(Collected data entries)
_ _ _ _ _ _ _

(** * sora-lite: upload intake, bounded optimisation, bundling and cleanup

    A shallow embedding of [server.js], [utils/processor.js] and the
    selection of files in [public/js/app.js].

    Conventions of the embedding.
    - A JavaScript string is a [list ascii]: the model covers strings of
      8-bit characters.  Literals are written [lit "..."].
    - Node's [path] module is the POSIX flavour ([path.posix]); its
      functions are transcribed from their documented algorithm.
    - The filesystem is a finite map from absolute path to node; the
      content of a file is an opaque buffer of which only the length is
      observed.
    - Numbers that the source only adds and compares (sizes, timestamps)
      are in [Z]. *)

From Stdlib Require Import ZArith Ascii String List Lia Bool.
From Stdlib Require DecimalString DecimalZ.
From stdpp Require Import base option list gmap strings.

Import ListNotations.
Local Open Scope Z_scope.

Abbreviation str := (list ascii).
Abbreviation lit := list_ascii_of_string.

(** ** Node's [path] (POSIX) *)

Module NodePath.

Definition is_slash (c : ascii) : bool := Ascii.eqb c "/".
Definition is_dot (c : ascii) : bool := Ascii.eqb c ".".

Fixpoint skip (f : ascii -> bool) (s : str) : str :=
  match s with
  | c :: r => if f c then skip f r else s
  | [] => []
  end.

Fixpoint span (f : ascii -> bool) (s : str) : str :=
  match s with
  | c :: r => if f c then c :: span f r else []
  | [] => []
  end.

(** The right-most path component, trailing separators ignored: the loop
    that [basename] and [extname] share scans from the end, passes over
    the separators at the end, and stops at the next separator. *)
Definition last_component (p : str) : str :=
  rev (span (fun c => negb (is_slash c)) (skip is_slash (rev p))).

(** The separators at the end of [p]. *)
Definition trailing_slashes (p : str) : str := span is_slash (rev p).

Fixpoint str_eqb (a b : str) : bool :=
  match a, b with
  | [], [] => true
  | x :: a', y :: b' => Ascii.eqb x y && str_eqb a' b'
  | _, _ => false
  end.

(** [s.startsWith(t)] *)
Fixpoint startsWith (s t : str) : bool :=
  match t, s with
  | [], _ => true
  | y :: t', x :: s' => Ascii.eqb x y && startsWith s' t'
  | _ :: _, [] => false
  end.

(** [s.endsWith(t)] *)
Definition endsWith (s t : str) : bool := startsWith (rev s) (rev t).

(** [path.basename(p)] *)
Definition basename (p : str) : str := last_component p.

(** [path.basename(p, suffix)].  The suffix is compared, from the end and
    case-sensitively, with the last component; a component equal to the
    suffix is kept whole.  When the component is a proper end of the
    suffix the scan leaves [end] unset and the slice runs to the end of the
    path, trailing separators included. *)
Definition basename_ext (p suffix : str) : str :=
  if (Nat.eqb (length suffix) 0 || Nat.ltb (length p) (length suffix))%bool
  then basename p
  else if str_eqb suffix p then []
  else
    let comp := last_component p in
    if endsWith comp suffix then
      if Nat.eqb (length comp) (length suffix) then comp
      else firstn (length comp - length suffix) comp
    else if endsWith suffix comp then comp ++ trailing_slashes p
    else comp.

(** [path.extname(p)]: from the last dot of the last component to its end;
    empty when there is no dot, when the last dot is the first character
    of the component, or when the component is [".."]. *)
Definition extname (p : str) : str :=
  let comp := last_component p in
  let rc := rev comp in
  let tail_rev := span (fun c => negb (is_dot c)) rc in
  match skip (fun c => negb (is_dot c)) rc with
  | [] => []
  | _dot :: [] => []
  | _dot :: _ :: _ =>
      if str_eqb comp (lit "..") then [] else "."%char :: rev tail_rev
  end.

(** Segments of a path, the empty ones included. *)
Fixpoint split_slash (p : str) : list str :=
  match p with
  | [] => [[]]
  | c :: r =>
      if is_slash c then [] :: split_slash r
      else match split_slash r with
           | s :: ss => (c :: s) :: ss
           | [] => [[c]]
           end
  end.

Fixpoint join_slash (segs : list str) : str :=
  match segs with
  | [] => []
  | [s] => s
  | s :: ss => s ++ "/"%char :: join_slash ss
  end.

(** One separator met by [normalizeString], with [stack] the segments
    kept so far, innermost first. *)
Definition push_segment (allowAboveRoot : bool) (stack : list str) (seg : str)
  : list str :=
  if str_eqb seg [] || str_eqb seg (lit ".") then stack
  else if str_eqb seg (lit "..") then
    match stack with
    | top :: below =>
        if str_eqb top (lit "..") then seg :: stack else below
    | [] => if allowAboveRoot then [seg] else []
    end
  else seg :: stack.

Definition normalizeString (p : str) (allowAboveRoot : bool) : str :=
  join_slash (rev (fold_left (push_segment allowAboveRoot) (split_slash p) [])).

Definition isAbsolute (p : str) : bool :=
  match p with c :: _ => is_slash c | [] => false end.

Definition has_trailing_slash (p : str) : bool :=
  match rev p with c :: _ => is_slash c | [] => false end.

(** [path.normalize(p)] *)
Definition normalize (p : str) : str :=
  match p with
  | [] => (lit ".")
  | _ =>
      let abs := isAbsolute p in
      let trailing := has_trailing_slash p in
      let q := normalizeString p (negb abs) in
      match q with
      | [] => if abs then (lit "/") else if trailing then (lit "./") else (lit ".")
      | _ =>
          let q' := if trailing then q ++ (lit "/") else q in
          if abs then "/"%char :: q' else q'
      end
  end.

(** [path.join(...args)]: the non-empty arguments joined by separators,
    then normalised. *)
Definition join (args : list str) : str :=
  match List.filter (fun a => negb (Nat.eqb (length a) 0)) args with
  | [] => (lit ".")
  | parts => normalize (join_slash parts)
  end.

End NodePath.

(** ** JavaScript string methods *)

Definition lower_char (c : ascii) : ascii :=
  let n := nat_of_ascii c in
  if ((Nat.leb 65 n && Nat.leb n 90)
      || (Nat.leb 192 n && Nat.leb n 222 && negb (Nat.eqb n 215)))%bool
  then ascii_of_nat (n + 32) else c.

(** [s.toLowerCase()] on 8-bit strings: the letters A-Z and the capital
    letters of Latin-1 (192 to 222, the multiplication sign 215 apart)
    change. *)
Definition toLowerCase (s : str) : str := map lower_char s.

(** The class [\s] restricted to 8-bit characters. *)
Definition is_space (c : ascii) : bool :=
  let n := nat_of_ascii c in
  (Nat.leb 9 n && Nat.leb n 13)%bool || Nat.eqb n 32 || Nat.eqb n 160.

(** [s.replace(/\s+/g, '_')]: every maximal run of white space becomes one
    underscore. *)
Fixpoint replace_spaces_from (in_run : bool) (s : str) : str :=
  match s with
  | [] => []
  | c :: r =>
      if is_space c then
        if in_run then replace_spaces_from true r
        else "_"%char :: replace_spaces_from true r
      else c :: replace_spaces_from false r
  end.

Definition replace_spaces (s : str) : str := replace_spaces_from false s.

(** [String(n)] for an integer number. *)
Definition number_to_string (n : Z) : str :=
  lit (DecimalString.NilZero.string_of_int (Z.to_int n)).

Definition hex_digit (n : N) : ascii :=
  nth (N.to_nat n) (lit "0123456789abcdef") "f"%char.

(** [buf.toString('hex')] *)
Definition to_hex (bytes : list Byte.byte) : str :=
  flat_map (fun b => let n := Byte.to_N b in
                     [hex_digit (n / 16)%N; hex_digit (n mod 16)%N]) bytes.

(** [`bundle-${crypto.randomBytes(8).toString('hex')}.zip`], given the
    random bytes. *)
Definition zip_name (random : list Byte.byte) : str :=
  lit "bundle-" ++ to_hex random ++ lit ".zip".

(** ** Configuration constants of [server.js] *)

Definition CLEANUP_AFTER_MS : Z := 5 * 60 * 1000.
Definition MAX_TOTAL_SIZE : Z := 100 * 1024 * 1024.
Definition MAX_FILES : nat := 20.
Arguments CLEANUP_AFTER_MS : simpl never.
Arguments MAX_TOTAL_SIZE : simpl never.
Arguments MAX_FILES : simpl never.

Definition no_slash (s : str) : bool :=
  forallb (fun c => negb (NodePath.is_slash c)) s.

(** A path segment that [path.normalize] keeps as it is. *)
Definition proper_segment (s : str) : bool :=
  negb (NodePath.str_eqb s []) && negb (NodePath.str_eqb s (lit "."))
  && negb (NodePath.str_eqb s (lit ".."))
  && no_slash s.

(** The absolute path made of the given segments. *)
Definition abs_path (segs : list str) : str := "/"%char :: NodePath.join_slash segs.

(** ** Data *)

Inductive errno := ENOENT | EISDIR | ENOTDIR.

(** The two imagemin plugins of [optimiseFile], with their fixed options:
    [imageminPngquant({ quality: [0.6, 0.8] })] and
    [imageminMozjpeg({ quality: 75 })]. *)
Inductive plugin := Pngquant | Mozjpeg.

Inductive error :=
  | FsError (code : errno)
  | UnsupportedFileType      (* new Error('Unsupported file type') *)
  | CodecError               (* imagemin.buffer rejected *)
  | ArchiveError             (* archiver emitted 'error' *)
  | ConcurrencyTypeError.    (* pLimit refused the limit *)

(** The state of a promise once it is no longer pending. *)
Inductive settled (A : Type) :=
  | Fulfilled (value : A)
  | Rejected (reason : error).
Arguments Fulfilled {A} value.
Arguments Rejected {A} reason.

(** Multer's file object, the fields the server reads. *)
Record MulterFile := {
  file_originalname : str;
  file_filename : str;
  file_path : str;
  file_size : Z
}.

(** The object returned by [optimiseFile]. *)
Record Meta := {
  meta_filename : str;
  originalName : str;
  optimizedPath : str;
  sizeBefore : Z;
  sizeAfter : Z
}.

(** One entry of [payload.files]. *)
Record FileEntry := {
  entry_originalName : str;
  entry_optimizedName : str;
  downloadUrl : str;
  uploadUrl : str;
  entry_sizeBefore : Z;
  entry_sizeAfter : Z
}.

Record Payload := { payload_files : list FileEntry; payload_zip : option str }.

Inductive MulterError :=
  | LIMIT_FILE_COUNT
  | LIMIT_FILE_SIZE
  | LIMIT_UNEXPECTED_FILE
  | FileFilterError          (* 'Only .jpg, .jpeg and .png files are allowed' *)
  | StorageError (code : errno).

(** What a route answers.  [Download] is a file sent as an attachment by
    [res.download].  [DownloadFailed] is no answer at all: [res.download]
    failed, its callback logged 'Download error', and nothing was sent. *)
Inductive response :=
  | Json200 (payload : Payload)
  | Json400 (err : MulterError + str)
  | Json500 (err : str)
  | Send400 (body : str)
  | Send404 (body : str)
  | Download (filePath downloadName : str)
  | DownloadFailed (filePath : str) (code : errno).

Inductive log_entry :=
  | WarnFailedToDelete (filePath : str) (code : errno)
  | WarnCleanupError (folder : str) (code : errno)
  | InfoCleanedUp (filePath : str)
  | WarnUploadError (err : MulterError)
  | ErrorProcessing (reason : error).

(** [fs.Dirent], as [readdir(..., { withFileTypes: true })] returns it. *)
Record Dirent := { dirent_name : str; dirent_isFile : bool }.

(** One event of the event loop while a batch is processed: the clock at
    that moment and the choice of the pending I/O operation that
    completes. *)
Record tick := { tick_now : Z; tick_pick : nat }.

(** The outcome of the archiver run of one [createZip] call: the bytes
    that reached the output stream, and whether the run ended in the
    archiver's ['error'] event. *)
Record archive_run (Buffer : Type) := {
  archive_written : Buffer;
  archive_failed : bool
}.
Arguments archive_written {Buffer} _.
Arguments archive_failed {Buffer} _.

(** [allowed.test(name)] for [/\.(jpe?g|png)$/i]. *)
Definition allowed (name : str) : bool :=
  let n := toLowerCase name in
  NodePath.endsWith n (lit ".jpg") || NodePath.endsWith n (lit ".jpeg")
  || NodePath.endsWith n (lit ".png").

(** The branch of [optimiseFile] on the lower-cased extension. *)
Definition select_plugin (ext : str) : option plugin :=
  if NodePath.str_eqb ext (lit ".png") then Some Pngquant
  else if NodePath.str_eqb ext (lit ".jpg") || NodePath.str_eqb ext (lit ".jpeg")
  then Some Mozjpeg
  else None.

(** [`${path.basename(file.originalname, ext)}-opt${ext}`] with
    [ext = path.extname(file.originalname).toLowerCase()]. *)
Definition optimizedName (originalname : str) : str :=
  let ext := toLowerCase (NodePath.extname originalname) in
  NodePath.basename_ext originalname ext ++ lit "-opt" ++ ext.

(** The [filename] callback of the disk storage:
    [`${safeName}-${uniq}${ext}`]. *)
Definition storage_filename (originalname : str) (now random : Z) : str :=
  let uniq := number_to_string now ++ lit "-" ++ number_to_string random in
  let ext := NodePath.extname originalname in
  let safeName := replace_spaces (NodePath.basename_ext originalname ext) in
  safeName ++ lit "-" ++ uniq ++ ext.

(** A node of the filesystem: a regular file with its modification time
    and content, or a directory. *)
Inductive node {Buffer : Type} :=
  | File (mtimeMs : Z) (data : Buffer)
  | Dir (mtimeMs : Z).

_ _ _ _ _ _ _

* _Assignment_
Retype the records above, but only those lines that fall between the line containing "(** One event" and the line containing "let safeName := replace_spaces", with both of those lines included, exactly as written.

* _Response to the exercise_
(** One event of the event loop while a batch is processed: the clock at
    that moment and the choice of the pending I/O operation that
    completes. *)
Record tick := { tick_now : Z; tick_pick : nat }.

(** The outcome of the archiver run of one [createZip] call: the bytes
    that reached the output stream, and whether the run ended in the
    archiver's ['error'] event. *)
Record archive_run (Buffer : Type) := {
  archive_written : Buffer;
  archive_failed : bool
}.
Arguments archive_written {Buffer} _.
Arguments archive_failed {Buffer} _.

(** [allowed.test(name)] for [/\.(jpe?g|png)$/i]. *)
Definition allowed (name : str) : bool :=
  let n := toLowerCase name in
  NodePath.endsWith n (lit ".jpg") || NodePath.endsWith n (lit ".jpeg")
  || NodePath.endsWith n (lit ".png").

(** The branch of [optimiseFile] on the lower-cased extension. *)
Definition select_plugin (ext : str) : option plugin :=
  if NodePath.str_eqb ext (lit ".png") then Some Pngquant
  else if NodePath.str_eqb ext (lit ".jpg") || NodePath.str_eqb ext (lit ".jpeg")
  then Some Mozjpeg
  else None.

(** [`${path.basename(file.originalname, ext)}-opt${ext}`] with
    [ext = path.extname(file.originalname).toLowerCase()]. *)
Definition optimizedName (originalname : str) : str :=
  let ext := toLowerCase (NodePath.extname originalname) in
  NodePath.basename_ext originalname ext ++ lit "-opt" ++ ext.

(** The [filename] callback of the disk storage:
    [`${safeName}-${uniq}${ext}`]. *)
Definition storage_filename (originalname : str) (now random : Z) : str :=
  let uniq := number_to_string now ++ lit "-" ++ number_to_string random in
  let ext := NodePath.extname originalname in
  let safeName := replace_spaces (NodePath.basename_ext originalname ext) in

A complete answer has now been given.